Before eating the cake, say "Look out! Marzipan!"

This example isn't as different as it looks, and the main difference is simply that "To..." phrases take effect when invoked whereas rule phrases take effect when the circumstances laid out in the preamble are found — in this case, just before the action "eating the cake" is about be tried. Inside Inform, "To..." phrases and rules have much in common, and both are stored in "phrase" structures.

§2. Every phrase is defined either as a list of invocations of phrases to do something, or as a piece of primitive I6 code. The latter case is rare, and mostly confined to the Standard Rules. But here is an example:

To alter score by (N - number): |(- score = score + {N}; -)|.

When we compile an invocation of a phrase like "award (N - a number) points", it becomes a call to an I6 function, say R_231(N);. To make that work, of course, we need to turn the definition into a function looking something like this:

    [ R_231 N;
        increase the score by N;
        say "Well done!";
        rtrue;
    ];

Devising this R_231 function is called "compiling" the phrase. On the other hand, compiling an invocation of "alter score by (some - number)" is done inline rather than by a function call: the I6 code from its definition is used directly. So there is no such thing as "compiling" such a phrase.

Rule phrases cannot be given inline definitions, but they can be defined as being the same as I6 routines from the template. So both kinds of phrase can be defined in either a high-level way, invoking a series of other phrases to get something done, or in a low-level way, as primitives written directly in I6 code.

§3. Each declaration corresponds to a phrase structure. This is an anthology of five sub-structures for different purposes: PHUD, PHTD, PHSF, PHRCD and PHOD. The data in these structures is used to represent the information in the preamble, and also information needed during compilation of the body of the declaration (local variable names which come and go, for instance).

Further structures represent individual local variables (local_variable) within PHSFs, and individual phrase options (phrase_option) within PHODs.
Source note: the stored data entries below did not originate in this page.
(** The loop runs over the hash map in an order that is not specified. *)
Definition cache_BatchWrite (c : cache) (mapCoins : CCoinsMap) (hashBlockIn : hash)
    : throws (cache * bool) :=
  match map_fold (fun o e r => match r with inl x => inl x | inr c => batch_entry c o e end)
          (inr c) mapCoins with
  | inl x => inl x
  | inr c => inr (SetBestBlock c hashBlockIn, true)
  end.

Definition Flush (c : cache) : throws (cache * bool) :=
  match BatchWrite (base c) (cacheCoins c) (hashBlock c) with
  | inl x => inl x
  | inr (b, fOk) =>
      inr ({| base := b; hashBlock := hashBlock c; cacheCoins := ∅; cachedCoinsUsage := 0 |}, fOk)
  end.

Definition Uncache (c : cache) (outpoint : COutPoint) : cache :=
  match cacheCoins c !! outpoint with
  | Some e =>
      if flags e =? 0 then
        with_coins c (delete outpoint (cacheCoins c))
          (cachedCoinsUsage c - DynamicMemoryUsage (coin e))
      else c
  | None => c
  end.

Definition GetCacheSize (c : cache) : Z := u32 (Z.of_nat (size (cacheCoins c))).

(** [GetValueIn] and [HaveInputs]: the loops over the inputs. *)
Fixpoint value_of_inputs (c : cache) (ins : list CTxIn) (nResult : Z) : cache * Z :=
  match ins with
  | [] => (c, nResult)
  | i :: ins =>
      let '(c, cn) := AccessCoin c (prevout i) in
      value_of_inputs c ins (s64 (nResult + nValue (out cn)))
  end.
Definition GetValueIn (c : cache) (tx : CTransaction) : cache * Z :=
  if IsCoinBase tx then (c, 0) else value_of_inputs c (vin tx) 0.

Fixpoint have_all (c : cache) (ins : list CTxIn) : cache * bool :=
  match ins with
  | [] => (c, true)
  | i :: ins =>
      let '(c, b) := HaveCoin c (prevout i) in
      if b then have_all c ins else (c, false)
  end.
Definition HaveInputs (c : cache) (tx : CTransaction) : cache * bool :=
  if IsCoinBase tx then (c, true) else have_all c (vin tx).

(** A cache is a view. *)
#[export] Instance cache_view : CoinsView cache := {
  GetCoin := cache_GetCoin;
  GetBestBlock := cache_GetBestBlock;
  BatchWrite := cache_BatchWrite;
}.
End Cache.
Arguments CCoinsViewCache : clear implicits.

(** ** What a view promises *)

(** The unspent coin an entry stands for. *)
Definition coin_of (e : CCoinsCacheEntry) : option Coin :=
  if IsSpent (coin e) then None else Some (coin e).

(** The map after the dirty entries of a batch have been written. *)
Definition apply_changes (m : CCoinsMap) (b : gmap COutPoint Coin) : gmap COutPoint Coin :=
  merge (fun e c => match e with
                    | Some e => if has_flag e DIRTY then coin_of e else c
                    | None => c
                    end) m b.
(* ===== verification/MasternodePayments.v ===== *)
(** * Masternode payments ([masternode-payments.cpp], [masternode-payments.h])

    Masternodes vote for the payee of every block; the votes are collected per height, blocks
    must pay a payee with enough votes, and new blocks pay the one with the most.  The list of
    masternodes with their ranks, the state of synchronization, the sporks, signatures and
    the active chain are asked for through the record [mn_env]. *)

From stdpp Require Import gmap.
From S2P Require Import Prelude Words Serialize Transaction TxCheck Subsidy.

(** ** Votes *)

Definition MNPAYMENTS_SIGNATURES_REQUIRED : Z := 6.
Definition MNPAYMENTS_SIGNATURES_TOTAL : Z := 10.
Definition MIN_MASTERNODE_PAYMENT_PROTO_VERSION_1 : Z := 70206.
Definition MIN_MASTERNODE_PAYMENT_PROTO_VERSION_2 : Z := 70208.
Definition SPORK_10_MASTERNODE_PAY_UPDATED_NODES : Z := 10009.

Record CMasternodePaymentVote := mk_vote {
  vinMasternode : COutPoint;      (* vinMasternode.prevout *)
  vote_height : Z;                (* nBlockHeight *)
  payee : CScript;
  vchSig : list Z }.

(** What is hashed: not the signature. *)
Definition vote_bytes (v : CMasternodePaymentVote) : list Z :=
  Serialize_bytes (payee v) ++ Serialize_int32 (vote_height v) ++ Serialize_COutPoint (vinMasternode v).
Definition vote_hash (v : CMasternodePaymentVote) : hash := SerializeHash (vote_bytes v).

Definition IsVerified (v : CMasternodePaymentVote) : bool := negb (bool_decide (vchSig v = [])).
Definition MarkAsNotVerified (v : CMasternodePaymentVote) : CMasternodePaymentVote :=
  {| vinMasternode := vinMasternode v; vote_height := vote_height v; payee := payee v; vchSig := [] |}.

(** ** The payees of a block *)

Record CMasternodePayee := mk_payee { GetPayee : CScript; vecVoteHashes : list hash }.
Definition AddVoteHash (p : CMasternodePayee) (hashIn : hash) : CMasternodePayee :=
  {| GetPayee := GetPayee p; vecVoteHashes := vecVoteHashes p ++ [hashIn] |}.
Definition GetVoteCount (p : CMasternodePayee) : Z := Z.of_nat (length (vecVoteHashes p)).

Record CMasternodeBlockPayees := mk_payees { payees_height : Z; vecPayees : list CMasternodePayee }.

(** The loop of [AddPayee]. *)
Fixpoint add_payee (ps : list CMasternodePayee) (script : CScript) (h : hash) : list CMasternodePayee :=
  match ps with
  | [] => [mk_payee script [h]]
  | p :: ps =>
      if bool_decide (GetPayee p = script) then AddVoteHash p h :: ps else p :: add_payee ps script h
  end.
Definition AddPayee (b : CMasternodeBlockPayees) (vote : CMasternodePaymentVote) : CMasternodeBlockPayees :=
  {| payees_height := payees_height b; vecPayees := add_payee (vecPayees b) (payee vote) (vote_hash vote) |}.

(** The loop of [GetBestPayee]: the first payee with the most votes. *)
Fixpoint best_payee (ps : list CMasternodePayee) (nVotes : Z) (best : option CScript) : option CScript :=
  match ps with
  | [] => best
  | p :: ps =>
      if nVotes <? GetVoteCount p then best_payee ps (GetVoteCount p) (Some (GetPayee p))
      else best_payee ps nVotes best
  end.
Definition GetBestPayee (b : CMasternodeBlockPayees) : option CScript := best_payee (vecPayees b) (-1) None.

Definition HasPayeeWithVotes (b : CMasternodeBlockPayees) (payeeIn : CScript) (nVotesReq : Z) : bool :=
  existsb (fun p => (nVotesReq <=? GetVoteCount p) && bool_decide (GetPayee p = payeeIn)) (vecPayees b).

(** [CMasternodeBlockPayees::IsTransactionValid] *)
Definition max_signatures (ps : list CMasternodePayee) : Z :=
  fold_left (fun n p => if n <=? GetVoteCount p then GetVoteCount p else n) ps 0.
Definition pays (txNew : CTransaction) (amount : Z) (p : CMasternodePayee) : bool :=
  (MNPAYMENTS_SIGNATURES_REQUIRED <=? GetVoteCount p) &&
  existsb (fun txout => bool_decide (GetPayee p = scriptPubKey txout) && (amount =? nValue txout)) (vout txNew).
Definition payees_IsTransactionValid (params : SubsidyParams) (b : CMasternodeBlockPayees)
    (txNew : CTransaction) : throws bool :=
  nValueOut ← GetValueOut txNew;
  let nMasternodePayment := GetMasternodePayment params (payees_height b) nValueOut in
  if max_signatures (vecPayees b) <? MNPAYMENTS_SIGNATURES_REQUIRED then mret true
  else mret (existsb (pays txNew nMasternodePayment) (vecPayees b)).

(** ** The object [mnpayments] *)

Record CMasternodePayments := mk_payments {
  mapMasternodePaymentVotes : gmap hash CMasternodePaymentVote;
  mapMasternodeBlocks : gmap Z CMasternodeBlockPayees;
  mapMasternodesLastVote : gmap COutPoint Z;
  nCachedBlockHeight : Z }.

(** What is asked of the other parts of the node.  A message that is signed is the outpoint,
    the height and the payee of a vote. *)
Record masternode_info := mk_info { pubKeyMasternode : list Z; nProtocolVersion : Z }.
Record mn_env := mk_env {
  fLiteMode : bool;
  fMasternodeMode : bool;
  IsBlockchainSynced : bool;
  IsMasternodeListSynced : bool;
  spork_active : Z -> bool;
  mn_count : Z;
  GetMasternodeInfo : COutPoint -> option masternode_info;
  GetMasternodeRank : COutPoint -> Z -> Z -> option Z;
  GetNextMasternodeInQueueForPayment : Z -> option CScript;   (* the script of its payee *)
  VerifyMessage : list Z -> list Z -> COutPoint * Z * CScript -> bool;
  have_block : Z -> bool;                                     (* GetBlockHash *)
  activeMasternode : COutPoint;
  active_pubkey : list Z;
  SignMessage : COutPoint * Z * CScript -> option (list Z) }.

Inductive effect := Misbehaving (howmuch : Z) | AskForMN (o : COutPoint) | RelayVote (h : hash).

Definition GetMinMasternodePaymentsProto (env : mn_env) : Z :=
  if spork_active env SPORK_10_MASTERNODE_PAY_UPDATED_NODES then MIN_MASTERNODE_PAYMENT_PROTO_VERSION_2
  else MIN_MASTERNODE_PAYMENT_PROTO_VERSION_1.

(** [nStorageCoeff] is 1.25, exact as a [float] for fewer than 2^21 masternodes. *)
Definition nMinBlocksToStore : Z := 5000.
Definition GetStorageLimit (env : mn_env) : Z := Z.max (Z.quot (mn_count env * 5) 4) nMinBlocksToStore.

Definition with_votes (m : CMasternodePayments) (votes : gmap hash CMasternodePaymentVote) : CMasternodePayments :=
  {| mapMasternodePaymentVotes := votes; mapMasternodeBlocks := mapMasternodeBlocks m;
     mapMasternodesLastVote := mapMasternodesLastVote m; nCachedBlockHeight := nCachedBlockHeight m |}.
Definition with_blocks (m : CMasternodePayments) (blocks : gmap Z CMasternodeBlockPayees) : CMasternodePayments :=
  {| mapMasternodePaymentVotes := mapMasternodePaymentVotes m; mapMasternodeBlocks := blocks;
     mapMasternodesLastVote := mapMasternodesLastVote m; nCachedBlockHeight := nCachedBlockHeight m |}.

Definition Clear (m : CMasternodePayments) : CMasternodePayments :=
  {| mapMasternodePaymentVotes := ∅; mapMasternodeBlocks := ∅;
     mapMasternodesLastVote := mapMasternodesLastVote m; nCachedBlockHeight := nCachedBlockHeight m |}.

Definition CanVote (m : CMasternodePayments) (outMasternode : COutPoint) (nBlockHeight : Z)
    : CMasternodePayments * bool :=
  if bool_decide (mapMasternodesLastVote m !! outMasternode = Some nBlockHeight) then (m, false)
  else
    ({| mapMasternodePaymentVotes := mapMasternodePaymentVotes m; mapMasternodeBlocks := mapMasternodeBlocks m;
        mapMasternodesLastVote := <[outMasternode := nBlockHeight]> (mapMasternodesLastVote m);
        nCachedBlockHeight := nCachedBlockHeight m |}, true).

Definition HasVerifiedPaymentVote (m : CMasternodePayments) (hashIn : hash) : bool :=
  match mapMasternodePaymentVotes m !! hashIn with Some v => IsVerified v | None => false end.

Definition AddPaymentVote (env : mn_env) (m : CMasternodePayments) (vote : CMasternodePaymentVote)
    : CMasternodePayments * bool :=
  if negb (have_block env (vote_height vote - 101)) then (m, false)
  else if HasVerifiedPaymentVote m (vote_hash vote) then (m, false)
  else
    let m := with_votes m (<[vote_hash vote := vote]> (mapMasternodePaymentVotes m)) in
    let b := default {| payees_height := vote_height vote; vecPayees := [] |}
               (mapMasternodeBlocks m !! vote_height vote) in
    (with_blocks m (<[vote_height vote := AddPayee b vote]> (mapMasternodeBlocks m)), true).

(** [CMasternodePaymentVote::IsValid] *)
Definition vote_IsValid (env : mn_env) (v : CMasternodePaymentVote) (nValidationHeight : Z)
    : bool * list effect :=
  match GetMasternodeInfo env (vinMasternode v) with
  | None => (false, if IsMasternodeListSynced env then [AskForMN (vinMasternode v)] else [])
  | Some mnInfo =>
      let nMinRequiredProtocol :=
        if nValidationHeight <=? vote_height v then GetMinMasternodePaymentsProto env
        else MIN_MASTERNODE_PAYMENT_PROTO_VERSION_1 in
      if nProtocolVersion mnInfo <? nMinRequiredProtocol then (false, [])
      else if negb (fMasternodeMode env) && (vote_height v <? nValidationHeight) then (true, [])
      else
        match GetMasternodeRank env (vinMasternode v) (vote_height v - 101) nMinRequiredProtocol with
        | None => (false, [])
        | Some nRank =>
            if MNPAYMENTS_SIGNATURES_TOTAL <? nRank then
              (false, if (MNPAYMENTS_SIGNATURES_TOTAL * 2 <? nRank) && (nValidationHeight <? vote_height v)
                      then [Misbehaving 20] else [])
            else (true, [])
        end
  end.

Definition signed_message (v : CMasternodePaymentVote) : COutPoint * Z * CScript :=
  (vinMasternode v, vote_height v, payee v).

(** [CheckSignature]: the result and [nDos]. *)
Definition CheckSignature (env : mn_env) (v : CMasternodePaymentVote) (pubKey : list Z)
    (nValidationHeight : Z) : bool * Z :=
  if VerifyMessage env pubKey (vchSig v) (signed_message v) then (true, 0)
  else (false, if IsMasternodeListSynced env && (nValidationHeight <? vote_height v) then 20 else 0).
In the case of rules, the phrase structure is associated with a rule structure. Not all rules are placed in rulebooks, but for those that are, a structure called a booking is used to keep track of this. Rulebooks are in turn stored as rulebook structures. The next chapter goes into this much more fully.

§4. So the phrase structure has five substructures, whose names are abbreviated as PHUD, PHTD, PHSF, PHRCD and PHOD.

    phrase number -> nothing

and that the first "token", the number supplied, is called "N".

Uniquely of the five substructures of phrase, the PHSF can exist independently of any phrase structure in more than a temporary way. Free-standing PHSF stack frames are used when compiling text which contains substitutions, and for other code-compilation purposes where code does not arise explicitly from phrase declarations in the source.

To sum up, a "to..." phrase makes use of a PHUD (minimally), a PHTD (for sorting, registration and type-checking), a PHOD, and a PHSF. A rule phrase makes use of a PHUD (more heavily), a PHRCD (for sorting and to compile checks on applicability), and a PHSF.

The obvious simplification in this scheme would be to include the PHRCD within the PHUD, and the PHOD within the PHTD, thus reducing the picture to just three structures. We do not do this because there are significant timing difficulties.